Collected data entries
====

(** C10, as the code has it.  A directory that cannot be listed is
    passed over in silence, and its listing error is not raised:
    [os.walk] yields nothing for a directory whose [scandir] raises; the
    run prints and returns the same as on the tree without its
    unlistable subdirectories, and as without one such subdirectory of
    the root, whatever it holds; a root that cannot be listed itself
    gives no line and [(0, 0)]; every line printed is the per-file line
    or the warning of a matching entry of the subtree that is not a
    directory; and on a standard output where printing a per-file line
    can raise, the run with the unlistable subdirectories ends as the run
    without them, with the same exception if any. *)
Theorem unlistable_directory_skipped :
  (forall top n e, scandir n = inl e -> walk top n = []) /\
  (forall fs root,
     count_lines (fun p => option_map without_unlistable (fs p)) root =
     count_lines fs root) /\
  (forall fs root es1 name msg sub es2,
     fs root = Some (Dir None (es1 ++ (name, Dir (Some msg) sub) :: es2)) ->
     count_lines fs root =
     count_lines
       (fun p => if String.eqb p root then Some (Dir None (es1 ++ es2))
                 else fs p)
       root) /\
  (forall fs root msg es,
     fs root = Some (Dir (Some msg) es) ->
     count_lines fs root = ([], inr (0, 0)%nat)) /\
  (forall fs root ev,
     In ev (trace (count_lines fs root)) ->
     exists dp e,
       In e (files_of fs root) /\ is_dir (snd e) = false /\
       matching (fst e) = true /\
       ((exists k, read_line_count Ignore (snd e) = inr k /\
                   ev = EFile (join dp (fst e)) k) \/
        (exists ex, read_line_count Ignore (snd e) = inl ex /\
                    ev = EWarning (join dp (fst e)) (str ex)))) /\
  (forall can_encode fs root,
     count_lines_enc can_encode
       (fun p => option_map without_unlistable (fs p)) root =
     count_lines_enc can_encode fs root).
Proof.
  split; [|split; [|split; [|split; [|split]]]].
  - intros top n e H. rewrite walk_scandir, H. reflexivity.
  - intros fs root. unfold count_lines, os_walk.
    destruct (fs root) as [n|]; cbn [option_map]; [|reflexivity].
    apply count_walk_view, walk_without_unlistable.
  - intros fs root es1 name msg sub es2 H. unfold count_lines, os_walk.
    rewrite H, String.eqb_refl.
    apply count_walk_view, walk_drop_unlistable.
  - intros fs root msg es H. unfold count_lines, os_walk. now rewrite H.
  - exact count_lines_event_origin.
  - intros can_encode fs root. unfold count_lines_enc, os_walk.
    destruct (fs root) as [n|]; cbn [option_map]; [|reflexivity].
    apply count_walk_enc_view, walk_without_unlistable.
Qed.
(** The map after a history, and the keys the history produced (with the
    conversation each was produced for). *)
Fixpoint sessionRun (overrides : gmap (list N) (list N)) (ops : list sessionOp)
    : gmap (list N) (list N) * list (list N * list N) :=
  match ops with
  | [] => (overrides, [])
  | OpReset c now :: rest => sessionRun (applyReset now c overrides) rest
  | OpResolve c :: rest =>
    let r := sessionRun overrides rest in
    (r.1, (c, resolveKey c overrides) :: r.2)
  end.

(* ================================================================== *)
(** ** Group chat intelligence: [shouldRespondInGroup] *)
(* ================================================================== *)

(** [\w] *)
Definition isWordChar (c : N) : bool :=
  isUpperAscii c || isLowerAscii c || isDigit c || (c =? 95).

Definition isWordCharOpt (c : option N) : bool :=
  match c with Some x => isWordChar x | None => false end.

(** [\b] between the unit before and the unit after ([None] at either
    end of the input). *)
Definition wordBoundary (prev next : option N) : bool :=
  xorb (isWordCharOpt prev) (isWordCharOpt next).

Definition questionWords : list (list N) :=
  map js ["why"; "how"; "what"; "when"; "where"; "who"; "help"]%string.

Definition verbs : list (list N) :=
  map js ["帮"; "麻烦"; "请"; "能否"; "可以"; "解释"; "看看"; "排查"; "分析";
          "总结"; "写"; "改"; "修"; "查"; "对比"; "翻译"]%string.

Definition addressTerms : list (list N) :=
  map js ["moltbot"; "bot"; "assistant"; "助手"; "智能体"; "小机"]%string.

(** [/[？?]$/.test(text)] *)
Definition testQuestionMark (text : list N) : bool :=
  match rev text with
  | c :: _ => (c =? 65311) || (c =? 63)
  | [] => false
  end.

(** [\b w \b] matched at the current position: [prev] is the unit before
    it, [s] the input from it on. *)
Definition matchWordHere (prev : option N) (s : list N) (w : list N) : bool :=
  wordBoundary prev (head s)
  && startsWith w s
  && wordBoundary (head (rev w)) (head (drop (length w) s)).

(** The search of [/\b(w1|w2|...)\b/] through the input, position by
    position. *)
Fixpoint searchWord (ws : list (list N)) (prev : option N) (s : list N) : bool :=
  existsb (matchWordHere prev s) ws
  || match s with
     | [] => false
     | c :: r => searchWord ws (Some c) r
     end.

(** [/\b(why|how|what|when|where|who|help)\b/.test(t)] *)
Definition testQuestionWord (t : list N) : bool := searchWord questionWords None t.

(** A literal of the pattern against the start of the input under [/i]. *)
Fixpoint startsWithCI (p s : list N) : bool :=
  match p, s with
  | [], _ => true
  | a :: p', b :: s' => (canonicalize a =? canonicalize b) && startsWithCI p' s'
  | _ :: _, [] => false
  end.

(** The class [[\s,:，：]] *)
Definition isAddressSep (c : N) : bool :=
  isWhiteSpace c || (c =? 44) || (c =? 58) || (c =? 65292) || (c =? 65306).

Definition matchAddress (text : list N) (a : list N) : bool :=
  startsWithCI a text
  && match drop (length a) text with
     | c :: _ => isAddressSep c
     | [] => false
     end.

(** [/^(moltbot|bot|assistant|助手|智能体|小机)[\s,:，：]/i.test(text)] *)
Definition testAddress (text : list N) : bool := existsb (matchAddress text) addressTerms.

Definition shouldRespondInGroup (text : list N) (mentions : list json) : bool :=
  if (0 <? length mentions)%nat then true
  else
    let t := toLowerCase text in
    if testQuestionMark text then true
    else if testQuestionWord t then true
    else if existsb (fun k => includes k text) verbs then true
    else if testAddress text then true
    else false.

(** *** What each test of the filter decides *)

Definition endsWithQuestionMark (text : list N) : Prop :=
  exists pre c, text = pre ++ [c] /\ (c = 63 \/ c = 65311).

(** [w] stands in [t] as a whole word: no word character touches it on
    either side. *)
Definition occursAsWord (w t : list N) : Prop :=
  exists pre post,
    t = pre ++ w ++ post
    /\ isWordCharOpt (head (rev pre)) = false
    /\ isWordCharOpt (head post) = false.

====

*Problem to solve*
The lines to return run from the one containing "Definition endsWithQuestionMark (text" through the last line of the records above. Give them exactly and include nothing more.

*Result of the exercise*
Definition endsWithQuestionMark (text : list N) : Prop :=
  exists pre c, text = pre ++ [c] /\ (c = 63 \/ c = 65311).

(** [w] stands in [t] as a whole word: no word character touches it on
    either side. *)
Definition occursAsWord (w t : list N) : Prop :=
  exists pre post,
    t = pre ++ w ++ post
    /\ isWordCharOpt (head (rev pre)) = false
    /\ isWordCharOpt (head post) = false.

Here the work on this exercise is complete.